On Reconciling a Marriage

Recently I was doing marriage counseling with a couple who had been separated for a few months, had gotten back together and now were looking for some ways to preserve their marriage.   I have to admit that I was really reluctant to see them as a couple, which is a practice I normally don’t do because most couples use the opportunity when they are together to point the finger of blame at the other person. It is usually just too addicting and too tempting to do anything but blame.  It is to accept the part that you have played in the dissolution of the marriage.   Blame keeps a lot of marriages apart and when you bring it into therapy, it keeps it apart.

So when they came in I used this format which was really good.

1.  I asked each of them why they had chosen to get back together and what they hoped to get out of the meeting.

2  Then I had then write down the worst things about themselves that I had contributed to the break up of the marriage.

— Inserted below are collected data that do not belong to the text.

(** ** The libraries *)

Record ChartVersion := mkChartVersion { cv_Version : string; cv_URLs : list string }.
(** The body is what can be read of it, or the error of reading it. *)
Record Response := mkResponse { rs_StatusCode : Z; rs_Body : string + string }.
Record LayerDesc := mkLayerDesc { ld_MediaType : string; ld_Digest : string }.
(** A manifest that is an [Imager] has layers. *)
Inductive OCIManifest := NotAnImage (mediaType : string) | ImageLayers (layers : string + list LayerDesc).

Class HelmLib := {
  world : Type;
  http_Do : string → M world string Response;
  ociref : Type;
  ref_New : string → option ociref;
  oci_ManifestGet : ociref → M world string OCIManifest;
  oci_BlobGet : ociref → LayerDesc → M world string (string + string);
  index_file : Type;
  index_Unmarshal : string → option index_file;
  SortEntries : index_file → index_file;
  index_Get : index_file → string → string → option ChartVersion;
  chart : Type;
  chart_Name : chart → string;
  LoadArchive : string → option chart;
  ProcessDependencies : chart → option chart;
  render_values : Type;
  ToRenderValues : chart → option render_values;
  engine_Render : chart → render_values → option (list (string * string));
  CRDObjects : chart → list (string * string);
  SortManifests : list (string * string) → option (list (string * string));
  yaml : Type;
  yaml_Unmarshal : string → option (option yaml);
  jsonpath : Type;
  jp_Parse : string → option jsonpath;
  jp_Execute : jsonpath → yaml → option string;
}.

(** ** Text *)

(** [strings.Split] for a separator of several characters; [skip] characters
    belong to the separator that was just seen. *)
Fixpoint split_str (sep s cur : string) (skip : nat) : list string :=
  match s with
  | "" => [cur]
  | String c rest =>
    match skip with
    | S skip => split_str sep rest cur skip
    | O => if HasPrefix s sep then cur :: split_str sep rest "" (String.length sep - 1)
           else split_str sep rest (cur +:+ String c "") O
    end
  end.

Fixpoint fields (s cur : string) : list string :=
  match s with
  | "" => if String.eqb cur "" then [] else [cur]
  | String c s => if is_space c then (if String.eqb cur "" then [] else [cur]) ++ fields s "" else fields s (cur +:+ String c "")
  end.
Definition Fields (s : string) : list string := fields s "".

(** ** The resolver *)

Definition defaultImagePaths : list string :=
  ["{.spec.template.spec.initContainers[*].image}"; "{.spec.template.spec.containers[*].image}";
   "{.spec.initContainers[*].image}"; "{.spec.containers[*].image}"].
Definition ociScheme : string := "oci://".
Definition helmChartLayerMediaTypes : list string :=
  ["application/vnd.cncf.helm.chart.content.v1.tar+gzip"; "application/tar+gzip"].
Definition maxChartArchiveSize : N := 64 * 1024 * 1024.
Definition document_separator : string := newline +:+ "---" +:+ newline.

Section resolver.
Context `{HelmLib}.

Definition some {A} (msg : string) (o : option A) : M world string A := match o with Some a => mret a | None => fail msg end.
Definition wrapf {A} (msg : string) (m : M world string A) : M world string A := λ w,
  match m w with (inl e, w) => (inl (msg +:+ ": " +:+ e), w) | res => res end.

Definition get (url : string) : M world string string :=
  resp ← wrapf ("fetch " +:+ url) (http_Do url);
  if negb (rs_StatusCode resp =? 200)%Z then fail ("fetch " +:+ url +:+ ": HTTP " +:+ Itoa (rs_StatusCode resp))
  else match rs_Body resp with
       | inl e => fail ("read response body: " +:+ e)
       | inr body =>
         let data := LimitReader maxChartArchiveSize body in
         if String.eqb data "" then fail ("empty response body from " +:+ url) else mret data
       end.

(** The loop over the layers: the first one that is a chart decides. *)
Fixpoint chart_layer (cref : ociref) (chartURL : string) (layers : list LayerDesc) : M world string string :=
  match layers with
  | [] => fail (chartURL +:+ " has no Helm chart layer")
  | layer :: layers =>
    if negb (bool_decide (ld_MediaType layer ∈ helmChartLayerMediaTypes)) then chart_layer cref chartURL layers
    else
      body ← wrapf ("get chart layer of " +:+ chartURL) (oci_BlobGet cref layer);
      match body with
      | inl e => fail ("read chart layer of " +:+ chartURL +:+ ": " +:+ e)
      | inr body => mret (LimitReader maxChartArchiveSize body)
      end
  end.

(** [oci]: there is a registry client. *)
Definition pullOCIChart (oci : bool) (chartURL : string) : M world string string :=
  if negb oci then fail (chartURL +:+ " is stored in an OCI registry, but no registry client is configured")
  else
    cref ← some ("parse " +:+ chartURL) (ref_New (TrimPrefix chartURL ociScheme));
    m ← wrapf ("get manifest of " +:+ chartURL) (oci_ManifestGet cref);
    match m with
    | NotAnImage mediaType => fail (chartURL +:+ " is not a single-artifact manifest (media type " +:+ mediaType +:+ ")")
    | ImageLayers (inl e) => fail ("list layers of " +:+ chartURL +:+ ": " +:+ e)
    | ImageLayers (inr layers) => chart_layer cref chartURL layers
    end.

Definition resolveChartVersion (repoURL name version : string) : M world string ChartVersion :=
  let base := TrimSuffix repoURL "/" in
  data ← wrapf "fetch repository index" (get (base +:+ "/index.yaml"));
  index ← some "parse index.yaml" (index_Unmarshal data);
  cv ← some ("chart " +:+ name +:+ " not found in repository index") (index_Get (SortEntries index) name version);
  match cv_URLs cv with
  | [] => fail ("chart " +:+ name +:+ " has no download URL in repository index")
  | _ => mret cv
  end.

(** The URL to download from, and the version. *)
Definition chart_location (repoURL : string) (c : Chart) : M world string (string * string) :=
  if HasPrefix repoURL ociScheme then
    if String.eqb (ch_Version c) "" then fail ("chart " +:+ ch_Name c +:+ ": a version is required for OCI repository " +:+ repoURL)
    else mret (TrimSuffix repoURL "/" +:+ "/" +:+ ch_Name c +:+ ":" +:+ ch_Version c, ch_Version c)
  else
    cv ← wrapf "resolve chart URL" (resolveChartVersion repoURL (ch_Name c) (ch_Version c));
    let chartURL := List.hd "" (cv_URLs cv) in
    mret (if negb (Contains chartURL "://") then TrimSuffix repoURL "/" +:+ "/" +:+ TrimPrefix chartURL "/" else chartURL, cv_Version cv).

Definition DownloadChartArchive (oci : bool) (repoURL : string) (c : Chart) : M world string (string * string) :=
  '(chartURL, version) ← chart_location repoURL c;
  data ← wrapf "download chart" (if HasPrefix chartURL ociScheme then pullOCIChart oci chartURL else get chartURL);
  mret (data, version).

Definition LoadChartArchive (data : string) : M world string chart := some "load chart archive" (LoadArchive data).

(** ** Images *)

Definition source_doc (doc : string * string) : string :=
  "---" +:+ newline +:+ "# Source: " +:+ fst doc +:+ newline +:+ snd doc +:+ newline.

This ended up being really powerful because they were both very honest.   So I had to remind them that if they wanted to keep their marriage together,  then they each had their own work to do in themselves to develop new parts of them.   One of the two was always trying to boss the other one around, which made the other want to run away always and be quiet which only made her do more bossing.  The other was quiet and held all of his feelings in.

3.  Then I had them write the positive characteristics that they liked about each others  and share them.

The things they said were all things that they liked when they got married a decade ago, but never said before, which is a pattern that many people have.  They never get around to telling the other person how wonderful they are and to specifically name what they admire.  What usually happens when I do this exercise,  is that they name a virtue and then start saying the bad things.

The reason that people dwell on the bad things is that they want the other person to have the quality that they need for them.

The format seems to work really well.    Of course it is important to really intervene and be strong when they start blaming and when they try to use validation to get the other person to do their own work.